But Estrosi also added that "we regret that these instructions were not sufficiently respected."
He asked the government to make the wearing of masks obligatory at crowded events, including those outdoors. He said masks would now be required "for all our events" in Nice.
‘Disease of the rich, killer of the poor’: How Covid-19 brought Latin America to its knees
The coronavirus pandemic has exposed deep inequalities as it courses through Latin America. Find out how in this long read from Mathew Charles in Bogotá, Colombia - below is an extract, but it's well worth taking a few minutes to read the full piece.
Hospitals usually smell of bleach, but not this one. Instead there is a stale stench of stagnant water.
The cream walls carry deep scars, inflicted by years of passing trolleys. Flakes of paint decorate the floor, uneven from so much traffic of feet and wheels. But the obvious years of chronic underfunding do not reflect the care and compassion of the doctors, nurses and technicians, who control these corridors.
El Tunal hospital is in Bogotá’s sprawling southern suburbs, and it is filling up. At the start of the pandemic in Colombia, it had just 15 beds in the intensive care unit, but by the end of this week that will have increased to a maximum capacity of 104, as each of the hospital wards is converted into a high dependency unit.
“For every patient that leaves ICU, a new one arrives. It’s a conveyor belt,” says Dr Jhon Edinson Parra Mancipe, the head of intensive care. “If a 105th patient is wheeled through those doors, that’s when we need to worry.”
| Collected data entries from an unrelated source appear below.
(** C11: A session serves its owner and nobody after it ended.  When Redis and
    the database answer, an authenticated actor gets a session of at least two
    seconds: the response has a cookie and an XSRF value, and from then on every
    request of a sequence, in the order of the clock and before the last two
    seconds of the session, that presents the cookie and, where one is needed,
    one of the latest values it was handed is authenticated as the live actor
    with the session's id and is handed a new value.  Whenever the session is
    ended, later requests with the cookie are not authenticated by it. *)
Theorem session_serves ra actor row (w : aworld R) :
  let id := new_session_id (aw_fresh w) in
  let expires := (aw_now w + ss_SessionTimeout ss)%Z in
  aw_links w = [] → (0 ≤ aw_now w)%Z → (aw_redis_now w = aw_now w `div` 1000000)%Z → (2000000000 ≤ ss_SessionTimeout ss)%Z →
  ra_actor ra = Some actor → ra_sessionId ra = None → act_Id actor ≠ "" → live_actor (act_Id actor) (aw_store w) = Some row →
  id ≠ "" → Redis.lookup (aw_redis w) (aw_redis_now w) (getRedisXsrfKey id) = None →
  encrypt_global (sid_json (mkSessionId id (act_Id actor))) ≠ None →
  ∃ w1 cookie new,
    EstablishSession cfg ra w = (Ok (SetSessionId ra (Some id)), w1) ∧ aw_cookies w1 = cookie :: aw_cookies w ∧ aw_xsrf w1 = Some new ∧
    (∀ es, serves id expires row (ck_Value cookie) [new] es w1) ∧
    (∀ ra' w2 u w3 e x r, aw_links w2 = [] → IsSession ra' = true → ra_sessionId ra' = Some id → EndSession cfg ra' w2 = (Ok u, w3) →
       te_links e = [] → (aw_redis_now w2 ≤ te_redis_now e)%Z → request_token r = Ok "" → rq_cookie r = Some (ck_Value cookie) →
       (establishAuthFromRequest cfg x r (begin_request e w3)).1 = Ok NewUnauthenticatedRequestAuth).
Proof.
  intros id expires Hl H0 Hc Hto Ha Hsid Hact Hrow Hid Hx Henc. set (sess := mkSession id (act_Id actor) [] expires).
  assert (∃ c, GetSessionCookieId (mkSessionId id (act_Id actor)) = Some c) as [c Hck].
  { unfold GetSessionCookieId. destruct (encrypt_global _) as [e|]; [|done]. by eexists. }
  set (w0 := set_fresh (S (aw_fresh w)) w).
  destruct (extend_run sess [] w0 Hl Hc) as (s & Hext & Hheld); [cbn; lia|by left|].
  set (new := new_uuid (aw_fresh w0)) in *. set (w1 := set_response _ _ _) in Hext.
  set (cookie := mkCookie c (if decide (ss_SessionTimeout ss = 0)%Z then 0 else ((expires - aw_now w) ÷ 1000000000))%Z true (cfg_IsHttps cfg)).
  exists (set_response (Some new) (cookie :: aw_cookies w) w1), cookie, new. split_and!.
  - unfold EstablishSession. rewrite Ha, supports, with_sessions, Hsid. cbn [negb]. rewrite (bind_run (mret None) _ _ None w) by done.
    rewrite (bind_run _ _ _ sess w0) by done. rewrite (bind_run _ _ _ _ _ Hext).
    rewrite (bind_run _ _ _ tt (set_response (Some new) (cookie :: aw_cookies w) w1)); [done|].
    unfold setSessionCookie, session_service. rewrite with_sessions. rewrite (bind_run (mret ss) _ _ ss w1) by done.
    rewrite (bind_run clock _ _ (aw_now w) w1) by done. unfold GetSessionId. cbn [s_Id s_ActorId sess]. rewrite Hck. done.
  - done.
  - done.
  - intros es. apply (serves_held id (act_Id actor) expires row c Hid Hact); [lia|done..].
  - intros ra' w2 u w3 e x r Hl2 His Hra' Hend Hle Ht Htok Hcookie.
    by apply (ended_run id (act_Id actor) c Hid Hck ra' w2 w3 u e x r).
Qed.
End sessions.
Education debate intensifies in the United States
America's education secretary Betsy DeVos has kept up the administration's push to reopen US schools in the fall today, but failed to embrace any blueprint - including federal health guidelines - for how that could be done safely.
"We know that children get the virus at a far lower rate than any other part of the population. There is nothing in the data that would suggest that kids being back in school is dangerous to them," DeVos told CNN.
But DeVos has drawn criticism for failing to offer any details on how her department would advise or help school districts and states with their reopenings amid a resurgence in coronavirus cases across the country.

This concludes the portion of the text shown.